EXERCISE PROMPT
Copy every line below where the string "option" is found.

EXCERPTED DATA

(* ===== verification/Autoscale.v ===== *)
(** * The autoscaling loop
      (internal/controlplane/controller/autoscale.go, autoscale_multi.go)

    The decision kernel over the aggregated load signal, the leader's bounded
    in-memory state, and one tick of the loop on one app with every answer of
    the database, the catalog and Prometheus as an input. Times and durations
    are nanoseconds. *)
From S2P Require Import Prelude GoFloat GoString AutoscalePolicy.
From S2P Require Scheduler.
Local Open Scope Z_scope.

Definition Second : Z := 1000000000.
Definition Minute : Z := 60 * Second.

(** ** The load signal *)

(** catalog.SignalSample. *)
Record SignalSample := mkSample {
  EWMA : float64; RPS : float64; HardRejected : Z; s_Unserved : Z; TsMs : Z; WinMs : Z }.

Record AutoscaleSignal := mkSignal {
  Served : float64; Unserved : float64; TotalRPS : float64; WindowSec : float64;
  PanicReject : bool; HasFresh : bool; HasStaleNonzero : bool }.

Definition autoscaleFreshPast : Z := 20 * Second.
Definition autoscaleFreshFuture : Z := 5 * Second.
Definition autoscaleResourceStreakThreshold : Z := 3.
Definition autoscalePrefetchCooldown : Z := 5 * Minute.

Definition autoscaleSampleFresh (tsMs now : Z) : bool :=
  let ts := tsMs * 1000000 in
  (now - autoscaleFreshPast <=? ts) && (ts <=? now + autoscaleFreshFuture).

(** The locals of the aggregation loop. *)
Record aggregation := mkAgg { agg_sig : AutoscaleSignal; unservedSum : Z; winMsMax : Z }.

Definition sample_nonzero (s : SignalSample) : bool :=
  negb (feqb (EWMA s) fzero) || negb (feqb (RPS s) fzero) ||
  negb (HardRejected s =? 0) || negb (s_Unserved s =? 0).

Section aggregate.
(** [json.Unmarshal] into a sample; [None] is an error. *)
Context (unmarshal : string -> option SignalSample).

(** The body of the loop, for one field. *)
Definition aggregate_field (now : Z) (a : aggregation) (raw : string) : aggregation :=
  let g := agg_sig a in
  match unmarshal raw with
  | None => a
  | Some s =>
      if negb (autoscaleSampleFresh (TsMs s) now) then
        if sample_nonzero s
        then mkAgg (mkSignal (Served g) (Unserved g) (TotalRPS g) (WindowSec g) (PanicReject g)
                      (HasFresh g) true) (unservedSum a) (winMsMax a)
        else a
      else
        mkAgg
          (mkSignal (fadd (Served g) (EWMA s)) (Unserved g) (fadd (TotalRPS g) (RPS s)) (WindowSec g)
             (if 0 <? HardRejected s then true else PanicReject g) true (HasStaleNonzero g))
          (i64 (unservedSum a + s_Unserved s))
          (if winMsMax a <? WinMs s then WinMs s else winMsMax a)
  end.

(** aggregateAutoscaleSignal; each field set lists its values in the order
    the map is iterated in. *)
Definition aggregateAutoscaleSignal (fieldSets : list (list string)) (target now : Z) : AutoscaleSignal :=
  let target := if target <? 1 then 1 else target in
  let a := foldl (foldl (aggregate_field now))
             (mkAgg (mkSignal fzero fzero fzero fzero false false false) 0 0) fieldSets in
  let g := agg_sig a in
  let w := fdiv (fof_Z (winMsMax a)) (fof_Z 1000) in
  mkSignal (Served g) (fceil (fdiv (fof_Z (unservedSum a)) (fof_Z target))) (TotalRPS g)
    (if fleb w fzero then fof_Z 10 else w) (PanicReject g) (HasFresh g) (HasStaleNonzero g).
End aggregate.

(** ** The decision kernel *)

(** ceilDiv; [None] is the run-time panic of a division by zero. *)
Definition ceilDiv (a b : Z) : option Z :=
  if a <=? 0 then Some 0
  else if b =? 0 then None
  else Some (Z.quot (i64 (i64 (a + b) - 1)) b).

SOLUTION TO THIS TASK
Context (unmarshal : string -> option SignalSample).
Definition ceilDiv (a b : Z) : option Z :=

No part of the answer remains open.